Hear hear! Well said Elfin!
There is another outlook on 'love' that possibly goes a bit beyond looking for a mate and that is the way of compassion and developing your own inner self first. As I see it, you have to be able to live with both solitude and celibacy to cultivate strong intimacy. Otherwise a search for a partner might be just an expression of personal emptiness or disillusionment and might not satisfy the yearning for connection.
But possibly with the above attitude you might be contented living alone and go through life not having known romantic love... hmm ...
good post.

sunnyraining. yeps, the other outlook on love, as you say, is actually the outlook i'm cultivating now. which was why i had talked about growing into yourself, and all that.
Essentially, it's to have an inner sense of self so strong, that it isn't dependent on external approval. Cos yea... The way i perceive it, most nowadays are looking for romantic love, not because they wish to give/share of a relationship fairly, with mutual respect and give-and-take, but because they wish to fill in some inner emptiness/disillusionment.
ie, "what's in it for me"? is probably the phrase that best sums up a modern day relationship. But as Oscar Wilde once said, "the only difference between a life long passion and a caprice is that the caprice lasts a little longer."
because what makes a relationship, to me, isn't just romantic love alone. Physical chemistry has to be there, of course. But there are other things too, that are just as important, if not more so: character, respect, mutual tolerance, and the ability to give-and-take.
A relationship isn't just me-me-me, or you-you-you. There has to be balance.
lol. it isn't true that you won't know romantic love. My dear, it simply means you will know yourself well enough, and are grounded enough in yourself, that a
compromised romantic love won't be a priority. Look at it another way: what loves you then find will be
real loves, and not heats of the moment that may just result in guilt, or you yourself feeling bad, clinging, pain, infatuations, etc. (assuming of course, that you're talking about someone who wants to cultivate himself/herself first, and not the stereotypical american teen/youth who just wants to sleep around.)

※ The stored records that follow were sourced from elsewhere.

Definition process_html (html_path : pystr) : result (list Doc.t) :=
  pages ← extract_text_from_html html_path;
  if negb (nonempty pages) then mret []
  else split_into_chunks pages.

End Extraction.
End DocumentProcessor.

(** ** The collection and the embedding service *)

Abbreviation Embedding := (list float).
Abbreviation Metadata := (gmap string MetaValue).

Record VectorRecord : Type := {
  embedding : Embedding;
  document : pystr;
  record_metadata : Metadata;
}.

(** The persisted collection: record id to record. *)
Abbreviation Collection := (gmap pystr VectorRecord).

(** What [collection.query] hands back: one inner list per query
    embedding, or [None] for a column that was not produced. *)
Record QueryResult : Type := {
  documents : option (list (list pystr));
  metadatas : option (list (list Metadata));
  distances : option (list (list float));
}.

(** The calls that leave the process. *)
Inductive Call : Type :=
| EmbedDocuments (texts : list pystr)
| EmbedQuery (query : pystr)
| CollectionAdd (ids : list pystr) (embeddings : list Embedding)
    (documents : list pystr) (metadatas : list Metadata)
| CollectionQuery (query_embedding : Embedding) (n_results : Z)
| CollectionCount.

Record World : Type := {
  collection : Collection;
  calls : list Call;
}.

(** The two collaborators of [ChromaManager]: the embedding model and the
    collection. Each may answer or raise, and may take into account
    everything that happened before. *)
Record Backend : Type := {
  embed_documents : World -> list pystr -> result (list Embedding);
  embed_query : World -> pystr -> result Embedding;
  collection_add :
    World -> list pystr -> list Embedding -> list pystr -> list Metadata ->
    result unit * Collection;
  collection_query : World -> Embedding -> Z -> result QueryResult;
  collection_count : World -> result Z;
}.

(** Code with effects: a result and the world after it. *)
Definition M (A : Type) : Type := World -> result A * World.

#[export] Instance M_ret : MRet M := fun A a w => (Ok a, w).
#[export] Instance M_bind : MBind M := fun A B k m w =>
  match m w with
  | (Ok a, w') => k a w'
  | (Raise e, w') => (Raise e, w')
  end.

Definition lift {A} (r : result A) : M A := fun w => (r, w).

(** [try: body  except Exception: handler] *)
Definition try_catch {A} (body : M A) (handler : exn -> M A) : M A :=
  fun w =>
    match body w with
    | (Ok a, w') => (Ok a, w')
    | (Raise e, w') => handler e w'
    end.

Definition record (c : Call) (w : World) : World :=
  {| collection := collection w; calls := calls w ++ [c] |}.

(** ** The [add] of the Chroma collection

    [chroma_manager.py] writes with [collection.add]. As the dependency
    documents it, [add] refuses an empty batch, a batch whose columns
    differ in length and a batch that repeats an id, and it leaves alone a
    record whose id the collection already holds: that record is neither
    replaced nor doubled. (Replacing is what [collection.upsert] does.) *)

Module Chroma.

Definition add_record (c : Collection) (r : pystr * VectorRecord) : Collection :=
  match c !! r.1 with
  | Some _ => c
  | None => <[r.1 := r.2]> c
  end.

Definition make_records (ids : list pystr) (embeddings : list Embedding)
  (documents : list pystr) (metadatas : list Metadata)
  : list (pystr * VectorRecord) :=
  zip ids
    (zip_with (fun e dm => {| embedding := e; document := dm.1;
                              record_metadata := dm.2 |})
       embeddings (zip documents metadatas)).

Definition add (c : Collection) (ids : list pystr) (embeddings : list Embedding)
  (documents : list pystr) (metadatas : list Metadata)
  : result unit * Collection :=
  if negb (nonempty ids) then (Raise (ValueError "Expected IDs to be a non-empty list"), c)
  else if negb ((length embeddings =? length ids)%nat
                && (length documents =? length ids)%nat
                && (length metadatas =? length ids)%nat)
  then (Raise (ValueError "Unequal lengths"), c)
  else if negb (bool_decide (NoDup ids))
  then (Raise DuplicateIDError, c)
  else (Ok tt, fold_left add_record (make_records ids embeddings documents metadatas) c).

(** A backend whose collection is this one; the other collaborators are
    left open. *)
Definition backend
  (embed_documents : World -> list pystr -> result (list Embedding))
  (embed_query : World -> pystr -> result Embedding)
  (collection_query : World -> Embedding -> Z -> result QueryResult)
  : Backend :=
  Build_Backend embed_documents embed_query (fun w => add (collection w))
    collection_query (fun w => Ok (Z.of_nat (size (collection w)))).

End Chroma.

(** ** chroma_manager.py *)

Module SearchResult.
Record t : Type := {
  text : pystr;
  metadata : Metadata;
  distance : float;
}.
End SearchResult.

Module ChromaManager.
Section WithBackend.
Variable B : Backend.

(** [self.embeddings.embed_documents(texts)] *)
Definition call_embed_documents (texts : list pystr) : M (list Embedding) :=
  fun w => (embed_documents B w texts, record (EmbedDocuments texts) w).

of course, one may never find love. but it is a question of what you can live with, and what you are willing to give for it. Would you be happy if you compromised on your own standards?
I can relate. From a male perspective, of course. Some say that I'm just old fashioned and stubborn. Probably. I can't help it if I'm not superficial enough to enjoy what's "in" simply for it's own sake. I've been to many a party (or anywhere alcohol is served really) and seen women take their clothes off just for the hell of it, or act in a promiscuous manner. I wonder "Where does that get you?". Seriously, I couldn't live that life. I'm sure a lot of this is my ISTJ father's values imprinted on me (They just work, why wouldn't I uphold them), but I want a woman I can respect. Otherwise I couldn't respect myself. Don't get me wrong, I'm pretty open minded, and colorful past doesn't really put off. Everyone makes mistakes, right? I don't have the attitude of using the attributes I desire in a woman as disqualfying factors. It's more of a goal, in choosing a mate, I asses the feasiblity of weather or not I think that she can meet those standards. Nothing perfect has ever came about without some degree of labor in its creation.
I'll probably die alone.

to the first bolded.
your second bolded was what i considered too: essentially, if i did that, could i respect myself? can i respect someone who does something like that? And from there, one decides, what is acceptable, what is not, in the choice of a partner.
don't get me wrong, it's not about having a "moral revolution" and insisting on having my way or no way! :steam: I'd be the last person to force my standards on anyone. every person has a right to be happy, and to lead their lives their own way. But simply, it's not me, it's not how i want to lead my life. And so, elfie will just go her own way.
As for having standards: there's no need to apologize for it, really. After all, if we pick our colleges, our houses, our careers, heck, even our computers, cars and cellphones with deliberation, what is wrong with having some standards for one's life partner?
good to know that you guys exist tho. At least there's hope for a sore little elfin heart now.
Metalwounds, oh don't worry, if you're dying alone, i'd probably be right there with you!